(** The state a sequence of delivered downloads leaves: every artifact
    is recorded at its version, the other categories are as before. *)
Lemma delivered_sequence (run : Artifact → M bool) (updates : list Artifact) :
  (∀ u w, u ∈ updates →
          ∃ w', run u w = (Ok true, w') ∧
                recordedVersion <$> recordOf (metadata w') (category u) = Some (version u) ∧
                ∀ c, c ≠ category u → recordOf (metadata w') c = recordOf (metadata w) c) →
  NoDup (category <$> updates) →
  ∀ w, ∃ w',
    forEach updates (fun u => _ <- run u ;; ret tt) w = (Ok tt, w') ∧
    (∀ u, u ∈ updates →
          recordedVersion <$> recordOf (metadata w') (category u) = Some (version u)) ∧
    (∀ c, c ∉ category <$> updates → recordOf (metadata w') c = recordOf (metadata w) c).
Proof.
  induction updates as [|u rest IH]; intros Hrun Hnd w.
  - exists w. split; [reflexivity|]. split; [|reflexivity].
    intros u Hu. now apply elem_of_nil in Hu.
  - rewrite fmap_cons in Hnd. apply NoDup_cons in Hnd as [Hu Hnd].
    destruct (Hrun u w (list_elem_of_here _ _)) as (w1 & E1 & Hv1 & Ho1).
    destruct (IH (fun u' w' Hin => Hrun u' w' (list_elem_of_further _ _ _ Hin)) Hnd w1)
      as (w' & E & Hv & Ho).
    exists w'. split.
    + cbn [forEach]. unfold bind at 1. unfold bind at 1. rewrite E1. unfold ret at 1.
      exact E.
    + split.
      * intros u' Hu'. apply elem_of_cons in Hu' as [->|Hu']; [|now apply Hv].
        rewrite (Ho (category u) Hu). exact Hv1.
      * intros c Hc. rewrite fmap_cons in Hc. apply not_elem_of_cons in Hc as [Hc1 Hc2].
        rewrite (Ho c Hc2). now apply Ho1.
Qed.

Lemma discard_run {A} (m : M A) w a w1 :
  m w = (Ok a, w1) → (_ <- m ;; ret tt)%js w = (Ok tt, w1).
Proof. intros E. unfold bind. now rewrite E. Qed.

Lemma forEach_cons_ok {A} (body : A → M unit) u rest w w1 :
  body u w = (Ok tt, w1) → forEach (u :: rest) body w = forEach rest body w1.
Proof. intros E. cbn [forEach]. unfold bind. now rewrite E. Qed.

Lemma bmwDownloadAll_forEach portal updates : ∀ acc w,
  (BMWProvider.downloadAll decodeURIComponent baseDir portal updates acc w).2
  = (forEach updates (fun u =>
       _ <- downloadFile decodeURIComponent (BMWProvider.self baseDir) u
              (BMWProvider.transfers portal (url (candidate u))) ;; ret tt) w).2.
Proof.
  induction updates as [|u rest IH]; intros [[s f] l] w; [reflexivity|].
  destruct (downloadFile_delivers decodeURIComponent (BMWProvider.self baseDir) u
              (BMWProvider.transfers portal (url (candidate u))) w) as (w1 & E & _).
  rewrite (forEach_cons_ok _ u rest w w1 (discard_run _ _ _ _ E)).
  cbn [BMWProvider.downloadAll]. unfold bind at 1. unfold tryCatch. rewrite E.
  apply IH.
Qed.

Lemma vwDownloadAll_forEach portal updates : ∀ acc w,
  (VWProvider.downloadAll decodeURIComponent baseDir portal updates acc w).2
  = (forEach updates (fun u =>
       _ <- VWProvider.downloadFile decodeURIComponent baseDir u
              (VWProvider.transfers portal (url (candidate u))) ;; ret tt) w).2.
Proof.
  induction updates as [|u rest IH]; intros [s f] w; [reflexivity|].
  destruct (vwDownloadFile_delivers decodeURIComponent baseDir u
              (VWProvider.transfers portal (url (candidate u))) w) as (w1 & E & _).
  rewrite (forEach_cons_ok _ u rest w w1 (discard_run _ _ _ _ E)).
  cbn [VWProvider.downloadAll]. unfold bind at 1. unfold tryCatch. rewrite E.
  apply IH.
Qed.

Lemma keys_unique {A} (l : list (string * A)) k a b :
  NoDup l.*1 → (k, a) ∈ l → (k, b) ∈ l → a = b.
Proof.
  induction l as [|[k' x] l IH]; intros Hnd Ha Hb; [now apply elem_of_nil in Ha|].
  rewrite fmap_cons in Hnd. apply NoDup_cons in Hnd as [Hk Hnd]. simpl in Hk.
  apply elem_of_cons in Ha as [Ha|Ha]; apply elem_of_cons in Hb as [Hb|Hb].
  - congruence.
  - injection Ha as -> ->. exfalso. apply Hk.
    apply list_elem_of_fmap. now exists (k', b).
  - injection Hb as -> ->. exfalso. apply Hk.
    apply list_elem_of_fmap. now exists (k', a).
  - now apply IH.
Qed.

ABOUT THIS EXERCISE | Emit an exact copy of the lines spanning the start of the records to the line containing "true, w') ∧", inclusive, and no other output.

WORKED SOLUTION |
(** The state a sequence of delivered downloads leaves: every artifact
    is recorded at its version, the other categories are as before. *)
Lemma delivered_sequence (run : Artifact → M bool) (updates : list Artifact) :
  (∀ u w, u ∈ updates →
          ∃ w', run u w = (Ok true, w') ∧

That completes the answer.